Work item: Only those lines in the data below from the line containing "pLimit : Timestamp;" through the line containing "ch :: rest =>", both included, should be restated word for word.

(Dataset entries)
════════
(* ===== verification/PitrPlan.v ===== *)
(** * Planning a point-in-time restore (src/internal/pitr/plan.go)

    The choice of the base backup and of the oplog chunks a restore to a target
    replays, over the repository of PitrStore. *)

From S2P Require Import Prelude Pitr PitrStore PitrChain.

Definition MaxUint32 : Z := 2 ^ 32 - 1.

(** The moment to restore: [tAt] is the zero time or [tTS] is [None] for unset. *)
Record Target : Type := mkTarget { tAt : Z; tTS : option Timestamp }.

Definition Limit (t : Target) : result PitrErr Timestamp :=
  if Bool.eqb (IsZero (tAt t)) (bool_decide (tTS t = None)) then Err ErrInvalidTarget
  else match tTS t with
  | Some ts => if tsIsZero ts then Err ErrInvalidTarget else Ok ts
  | None =>
      let s := time_unix (tAt t) in
      if (s <=? 0) || (s >=? MaxUint32) then Err ErrInvalidTarget else Ok (mkTS (s + 1) 0)
  end.

Record Base : Type := mkBase {
  bID : string;
  bTBefore : OpTime;
  bTAfter : OpTime;
  bSizeBytes : Z;
  bEncrypted : bool;
  bEncryptionMode : string;
  bStartedAt : Z
}.

Record RestorePlan : Type := mkPlan {
  pStreamID : string;
  pChainID : string;
  pBase : Base;
  pChunks : list Chunk;
  pChunkCount : Z;
  pOplogBytes : Z;
  pUnverifiedChunks : Z;
  pLimit : Timestamp;
  pTargetTime : Z
}.

(** The chunks from the one that holds [tb] on: [start] of planFrom, [None] for -1. *)
Fixpoint startAt (tb : Timestamp) (chunks : list Chunk) : option (list Chunk) :=
  match chunks with
  | [] => None
  | ch :: rest =>
      if Compare (cTo ch) tb >=? 0
      then (if Compare (cFrom ch) tb <=? 0 then Some chunks else None)
      else startAt tb rest
  end.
════════
Answer space:
  pLimit : Timestamp;
  pTargetTime : Z
}.

(** The chunks from the one that holds [tb] on: [start] of planFrom, [None] for -1. *)
Fixpoint startAt (tb : Timestamp) (chunks : list Chunk) : option (list Chunk) :=
  match chunks with
  | [] => None
  | ch :: rest =>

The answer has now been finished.